C’est l’histoire d’un corps expéditionnaire entretenu secrètement à grands frais par le pouvoir d’Alassane Dramane Ouattara, le président ivoirien, qui s’y connaît en matière de financement des rébellions et du terrorisme. Il n’y a qu’à se souvenir des tristes équipées sanglantes qui ont endeuillé la paisible Côte d’Ivoire pendant dix ans et qui n’ont pris fin qu’avec l’arrivée à la présidence d’ADO par le biais d’élections contrôlées par les Nations-Unies. L’histoire sera longue à narrer, mais c’est bien une triste histoire ivoiro-africaine qui ne semble pas vouloir dire son dernier mot. Il ne s’agit pas que de petites insinuations de journalistes maliens. D’après « @L’œil D’Horus », l’histoire des mercenaires existe bel et bien en Côte d’Ivoire. Tout a commencé avec l’ancien ministre de la défense, puis Premier ministre, feu Hamed Bagayoko. C’est celui-ci qui a créé un corps spécial issu de l’armée et qui a pour mission de faire des interventions «officieuses» contre, bien entendu, comme c’est toujours le cas dans de pareils procédés, de fortes rémunérations. Hamed Bagaoyoko décédé, le frère cadet du président Alassane Ouattara, Téné Birahima Ouattara (TBO) surnommé « Photocopie », actuel ministre de la défense, a pris le relais.Toujours, selon la rédaction de ce média en ligne, « Avant le Mali, il y a eu la Centrafrique et l’Ethiopie. C’est pour dire que ce groupe de militaires n’est pas à son premier forfait ». Et d’ajouter que : « Un commerce juteux ne peut pas s’arrêter en si bon chemin! Et dès qu’il y a besoin de soldats ou d’une équipe de choc pour une opération ‘’commando clandestine’’, cette escouade est prête pour la mission contre espèces sonnantes et trébuchantes qui atterrissent directement dans la poche de quelques individus. Des soldats dans ce sens ont été envoyés en Centrafrique et en Éthiopie. Il suffit que le pays soit en crise, qu’il ait besoin de « mercenaires » pour une intervention ciblée, que des contacts soient pris et le deal est scellé, que ces missionnaires prenaient du service. Pour le compte de leur mentor, n’oublions pas! »

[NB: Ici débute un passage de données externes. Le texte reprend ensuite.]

(* ===== verification/Kbd.v ===== *)
(** * The keyboard driver

    Models [kbd.c] and the key tables of [kbd.h]: [kbdgetc] as a function of
    the controller's status and data bytes and of its static [shift] state. *)

From S2P Require Import Prelude.

Definition KBS_DIB : Z := 1.
Definition SHIFT : Z := 1.
Definition CTL : Z := 2.
Definition ALT : Z := 4.
Definition CAPSLOCK : Z := 8.
Definition NUMLOCK : Z := 16.
Definition SCROLLLOCK : Z := 32.
Definition E0ESC : Z := 64.

(** A 256-entry table given by its first entries and designated ones. *)
Definition table (first : list Z) (set : list (nat * Z)) : list Z :=
  foldl (fun t p => <[p.1 := p.2]> t) (first ++ replicate (256 - length first) 0) set.

Definition shiftcode : list Z :=
  table [] [(29%nat, CTL); (42%nat, SHIFT); (54%nat, SHIFT); (56%nat, ALT); (157%nat, CTL); (184%nat, ALT)].
Definition togglecode : list Z :=
  table [] [(58%nat, CAPSLOCK); (69%nat, NUMLOCK); (70%nat, SCROLLLOCK)].

Definition normalmap : list Z := table
  [0; 27; 49; 50; 51; 52; 53; 54; 55; 56; 57; 48; 45; 61; 8; 9;
   113; 119; 101; 114; 116; 121; 117; 105; 111; 112; 91; 93; 10; 0; 97; 115;
   100; 102; 103; 104; 106; 107; 108; 59; 39; 96; 0; 92; 122; 120; 99; 118;
   98; 110; 109; 44; 46; 47; 0; 42; 0; 32; 0; 0; 0; 0; 0; 0;
   0; 0; 0; 0; 0; 0; 0; 55; 56; 57; 45; 52; 53; 54; 43; 49;
   50; 51; 48; 46; 0; 0; 0; 0]
  [(156%nat, 10); (181%nat, 47); (200%nat, 226); (208%nat, 227);
   (201%nat, 230); (209%nat, 231); (203%nat, 228); (205%nat, 229); (151%nat, 224); (207%nat, 225); (210%nat, 232); (211%nat, 233)].

Definition shiftmap : list Z := table
  [0; 27; 33; 64; 35; 36; 37; 94; 38; 42; 40; 41; 95; 43; 8; 9;
   81; 87; 69; 82; 84; 89; 85; 73; 79; 80; 123; 125; 10; 0; 65; 83;
   68; 70; 71; 72; 74; 75; 76; 58; 34; 126; 0; 124; 90; 88; 67; 86;
   66; 78; 77; 60; 62; 63; 0; 42; 0; 32; 0; 0; 0; 0; 0; 0;
   0; 0; 0; 0; 0; 0; 0; 55; 56; 57; 45; 52; 53; 54; 43; 49;
   50; 51; 48; 46; 0; 0; 0; 0]
  [(156%nat, 10); (181%nat, 47); (200%nat, 226); (208%nat, 227);
   (201%nat, 230); (209%nat, 231); (203%nat, 228); (205%nat, 229); (151%nat, 224); (207%nat, 225); (210%nat, 232); (211%nat, 233)].

Definition ctlmap : list Z := table
  [0; 0; 0; 0; 0; 0; 0; 0; 0; 0; 0; 0; 0; 0; 0; 0;
   17; 23; 5; 18; 20; 25; 21; 9; 15; 16; 0; 0; 13; 0; 1; 19;
   4; 6; 7; 8; 10; 11; 12; 0; 0; 0; 0; 28; 26; 24; 3; 22;
   2; 14; 13; 0; 0; 239; 0; 0]
  [(156%nat, 13); (181%nat, 239); (200%nat, 226); (208%nat, 227);
   (201%nat, 230); (209%nat, 231); (203%nat, 228); (205%nat, 229); (151%nat, 224); (207%nat, 225); (210%nat, 232); (211%nat, 233)].

Definition charcode : list (list Z) := [normalmap; shiftmap; ctlmap; ctlmap].

Definition tab (t : list Z) (i : Z) : Z := default 0 (t !! Z.to_nat i).

(** [kbdgetc] with the bytes [st] and [data] at the status and data ports:
    the character and the new shift state.  All values fit in a byte, so the
    complement is taken on 32 bits. *)
Definition kbdgetc (st data : Z) (shift : Z) : Z * Z :=
  if Z.land st KBS_DIB =? 0 then (-1, shift) else
  if data =? 224 then (0, Z.lor shift E0ESC) else
  if negb (Z.land data 128 =? 0) then
    let data := if negb (Z.land shift E0ESC =? 0) then data else Z.land data 127 in
    (0, Z.land shift (u32 (Z.lnot (Z.lor (tab shiftcode data) E0ESC))))
  else
    let '(data, shift) := if negb (Z.land shift E0ESC =? 0)
      then (Z.lor data 128, Z.land shift (u32 (Z.lnot E0ESC))) else (data, shift) in
    let shift := Z.lor shift (tab shiftcode data) in
    let shift := Z.lxor shift (tab togglecode data) in
    let c := tab (default [] (charcode !! Z.to_nat (Z.land shift (Z.lor CTL SHIFT)))) data in
    let c := if negb (Z.land shift CAPSLOCK =? 0) then
               if (97 <=? c) && (c <=? 122) then u32 (c + (65 - 97)) else
               if (65 <=? c) && (c <=? 90) then u32 (c + (97 - 65)) else c
             else c in
    (c, shift).

(** A sequence of scan codes, each ready when [kbdgetc] polls. *)
Fixpoint kbd_run (codes : list Z) (shift : Z) : list Z * Z :=
  match codes with
  | [] => ([], shift)
  | d :: codes' => let '(c, shift) := kbdgetc KBS_DIB d shift in
                   let '(cs, shift) := kbd_run codes' shift in (c :: cs, shift)
  end.

(** ** Checking all keys and states *)

Definition upto (n : nat) : list Z := Z.of_nat <$> seq 0 n.

Lemma forallb_upto n f x : forallb f (upto n) = true -> 0 <= x < Z.of_nat n -> f x = true.
Proof.
  intros Hf Hx. rewrite forallb_forall in Hf. apply Hf, list_elem_of_In, list_elem_of_fmap.
  exists (Z.to_nat x). split; [lia|]. apply elem_of_seq. lia.
Qed.

Definition is_lower (c : Z) : bool := (97 <=? c) && (c <=? 122).
Definition held_key (shift d : Z) : bool := negb (Z.land shift (tab shiftcode d) =? 0).

(** The checks, for one shift state and one scan code. *)
Definition release_ok (shift d : Z) : bool :=
  (d =? 96) || held_key shift d || negb (tab togglecode d =? 0) ||
  (snd (kbd_run [d; d + 128] shift) =? shift).
Definition toggle_ok (shift d : Z) : bool :=
  held_key shift d || (d =? 96) || (snd (kbd_run [d; d + 128; d; d + 128] shift) =? shift).
Definition letter_ok (shift d : Z) : bool :=
  negb (is_lower (tab normalmap d)) || negb (Z.land shift CTL =? 0) ||
  (fst (kbdgetc KBS_DIB d shift) =?
     if xorb (negb (Z.land shift SHIFT =? 0)) (negb (Z.land shift CAPSLOCK =? 0))
     then tab normalmap d - 32 else tab normalmap d).

Lemma kbd_checks :
  forallb (fun sh => forallb (fun d => release_ok sh d && toggle_ok sh d && letter_ok sh d) (upto 128)) (upto 64) = true.
Proof. vm_compute. reflexivity. Qed.

Lemma kbd_check shift d :
  0 <= shift < 64 -> 0 <= d < 128 ->
  release_ok shift d = true /\ toggle_ok shift d = true /\ letter_ok shift d = true.
Proof.
  intros Hs Hd. pose proof (forallb_upto 64 _ shift kbd_checks ltac:(lia)) as H. cbn beta in H.
  pose proof (forallb_upto 128 _ d H ltac:(lia)) as H'. cbn beta in H'.
  apply andb_prop in H' as [[H1 H2]%andb_prop H3]. done.
Qed.

(** The modifier state of the keyboard driver: outside an E0 escape,
    pressing and releasing a key other than a lock key leaves the state as it
    was (unless the key's modifier was already held), pressing any key twice
    restores every lock, and a letter key without Ctrl gives the upper-case
    letter exactly when one of Shift and Caps Lock is on, not both. *)
Theorem kbd_modifiers (shift d : Z) :
  0 <= shift < 64 -> 0 <= d < 128 -> d <> 96 ->
  (held_key shift d = false -> tab togglecode d = 0 -> snd (kbd_run [d; d + 128] shift) = shift) /\
  (held_key shift d = false -> snd (kbd_run [d; d + 128; d; d + 128] shift) = shift) /\
  (is_lower (tab normalmap d) = true -> Z.land shift CTL = 0 ->
   fst (kbdgetc KBS_DIB d shift) =
     if xorb (negb (Z.land shift SHIFT =? 0)) (negb (Z.land shift CAPSLOCK =? 0))
     then tab normalmap d - 32 else tab normalmap d).
Proof.
  intros Hs Hd Hne. destruct (kbd_check shift d Hs Hd) as (H1 & H2 & H3).
  unfold release_ok, toggle_ok, letter_ok in *. rewrite (proj2 (Z.eqb_neq _ _) Hne) in *. split_and!.
  - intros Hh Ht. rewrite Hh, Ht in H1. cbn [orb negb Z.eqb] in H1. by apply Z.eqb_eq in H1.
  - intros Hh. rewrite Hh in H2. cbn [orb] in H2. by apply Z.eqb_eq in H2.
  - intros Hl Hc. rewrite Hl, Hc in H3. cbn [orb negb Z.eqb] in H3. by apply Z.eqb_eq in H3.
Qed.

Lemma kbd_modifiers_witness :
  snd (kbd_run [30; 158] 8) = 8 /\ fst (kbdgetc KBS_DIB 30 8) = 65 /\ fst (kbdgetc KBS_DIB 30 9) = 97.
Proof.
  split_and!.
  - apply (kbd_modifiers 8 30); (lia || done).
  - apply (kbd_modifiers 8 30); (lia || done).
  - apply (kbd_modifiers 9 30); (lia || done).
Defined.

Selon toujours le confrère, à la différence de la Centrafrique où tout s’est bien déroulé, l’opération a échoué au Mali. Et de poursuivre que des contacts au Mali avaient pourtant bien averti le Directeur de cabinet de Téné Birahima Ouattara (TBO) qu’il y avait un risque pour cette fois-ci. L’occasion faisant le larron, le coup a été néanmoins tenté, et bonjour les dégâts ! On comprend maintenant la raison pour laquelle le gouvernement ivoirien a mis du temps pour répondre au communiqué des officiels maliens ! Pour ensuite lancer un ultimatum pour la libération immédiate de leurs chiens de guerre, ultimatum considéré par Bamako comme venant de desperados et qu’il fallait superbement ignorer.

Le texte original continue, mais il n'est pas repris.